#### EXERCISE INPUT
Lemma demo_ring_init : llring_init 0%nat (2 ^ 2) false false = (0, Some demo_ring).
Proof. reflexivity. Qed.

Lemma shared_fifo_witness : exists s, holds (rg s) 2 [8; 9]%nat.
Proof.
  destruct demo_race_run as (tr & s & R & E1 & E2 & Id). exists s.
  destruct (shared_fifo 0%nat 2 false false demo_ring tr s ltac:(lia) demo_ring_init R) as (_ & _ & H).
  specialize (H Id). by rewrite E1, E2 in H.
Defined.

(** Thread 0 has reserved a cell that thread 1 waits for. *)
Definition demo_wait : list (action nat) :=
  [Enq 0 [7%nat] LLRING_QUEUE_FIXED; Enq 1 [8%nat] LLRING_QUEUE_FIXED] ++ gos [0; 0; 0; 1; 1; 1; 1]%nat.

Lemma exec_some {A} (P : list (event A) * sys A -> bool) N check s l :
  (match exec N check s l [] with Some ts => P ts | None => false end) = true ->
  exists tr s', exec N check s l [] = Some (tr, s') /\ P (tr, s') = true.
Proof. destruct (exec N check s l []) as [[tr s']|]; [|done]. by exists tr, s'. Qed.

Definition is_idle {A} (p : pc A) : bool := match p with Idle => true | _ => false end.
Definition is_writing {A} (p : pc A) : bool := match p with EWrite _ _ _ _ _ _ _ => true | _ => false end.

Lemma shared_progress_witness :
  exists s, threads s 0 <> Idle /\ threads s 1 <> @Idle nat /\ exists j, goes_on s j.
Proof.
  destruct (exec_some (fun ts => negb (is_idle (threads ts.2 0)) && negb (is_idle (threads ts.2 1)))
    2 (all_timely 2) (start_sys demo_ring) demo_wait ltac:(vm_compute; reflexivity)) as (tr & s & E & P).
  apply andb_prop in P as [P0 P1].
  destruct (exec_run 2 (all_timely 2) timely (start_sys demo_ring) (start_sys demo_ring) demo_wait [] tr s)
    as [R _]; [apply all_timely_ok|reflexivity|reflexivity|reflexivity|apply run_nil|exact E|].
  clear E. exists s. simpl in P0, P1.
  assert (N0 : threads s 0 <> Idle) by (intros E0; rewrite E0 in P0; discriminate).
  split; [exact N0|]. split; [intros E1; rewrite E1 in P1; discriminate|].
  exact (shared_progress 0%nat 2 false false demo_ring tr s 0%nat ltac:(lia) demo_ring_init R N0).
Defined.

Lemma shared_alone_witness :
  exists ret r' tr s' l, llring_mp_do_enqueue demo_ring [5; 6]%nat 2 LLRING_QUEUE_FIXED = Some (ret, r') /\
    run anything (start_sys demo_ring) (Enqueued ret l :: tr) s' /\ rg s' = r'.
Proof.
  destruct (shared_alone (start_sys demo_ring) 2 [] 0%nat LLRING_QUEUE_FIXED) as [H _].
  - destruct (init_holds 0%nat 2 false false ltac:(lia)) as (r & Hi & Hr & _).
    rewrite demo_ring_init in Hi. injection Hi as <-. exact Hr.
  - reflexivity.
  - destruct (H [5; 6]%nat) as (ret & r' & tr & s' & l & E & R & B & _); [discriminate|].
    exists ret, r', tr, s', l. exact (conj E (conj R B)).
Defined.

(** Thread 0 enqueues nothing; thread 1 reserves and fills a cell before thread 0
    looks at the tail. *)
Definition demo_empty : list (action nat) :=
  [Enq 0 [] LLRING_QUEUE_FIXED; Enq 1 [8%nat] LLRING_QUEUE_FIXED] ++ gos [0; 0; 0; 1; 1; 1; 1; 1]%nat.

Definition is_eight (l : list nat) : bool := bool_decide (l = [8%nat]).
Definition waits_empty (p : pc nat) : bool :=
  match p with EWrite _ _ head _ n _ j => (head =? 0) && (n =? 0) && (j =? 0) | _ => false end.

Lemma waits_empty_stuck (s : sys nat) :
  waits_empty (threads s 0) = true -> sp_enqueue (rg s) = false -> prod_tail (rg s) = 1 ->
  forall e s', step s e s' -> threads s' 0 = threads s 0.
Proof.
  intros W Sp Pt e s' St.
  assert (Oth : forall i p, i <> O -> <[i := p]> (threads s) O = threads s O) by (intros i p Hi; by rewrite fn_insert_ne).
  destruct St as [? i|? i|? i|? i|? i|? i|? i objs b head seen n free j x ring E Hj|? i objs b head seen n free E G
    |? i|? i|? i|? i|? i|? i|? i|? i]; cbn; (destruct (decide (i = O)) as [->|Hi]; [|by apply Oth]);
    lazymatch goal with H : threads _ 0 = _ |- _ => rewrite H in W end; try discriminate W;
    simpl in W; apply andb_prop in W as [W W3]; apply andb_prop in W as [W1 W2];
    apply Z.eqb_eq in W1, W2, W3; subst.
  - lia.
  - destruct G; congruence.
Qed.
########
● EXERCISE INSTRUCTIONS
Your answer must be the lines from the first line of the records through the line containing "[Enq 0 [7%nat]", copied exactly.

● COMPLETED EXERCISE
Lemma demo_ring_init : llring_init 0%nat (2 ^ 2) false false = (0, Some demo_ring).
Proof. reflexivity. Qed.

Lemma shared_fifo_witness : exists s, holds (rg s) 2 [8; 9]%nat.
Proof.
  destruct demo_race_run as (tr & s & R & E1 & E2 & Id). exists s.
  destruct (shared_fifo 0%nat 2 false false demo_ring tr s ltac:(lia) demo_ring_init R) as (_ & _ & H).
  specialize (H Id). by rewrite E1, E2 in H.
Defined.

(** Thread 0 has reserved a cell that thread 1 waits for. *)
Definition demo_wait : list (action nat) :=
  [Enq 0 [7%nat] LLRING_QUEUE_FIXED; Enq 1 [8%nat] LLRING_QUEUE_FIXED] ++ gos [0; 0; 0; 1; 1; 1; 1]%nat.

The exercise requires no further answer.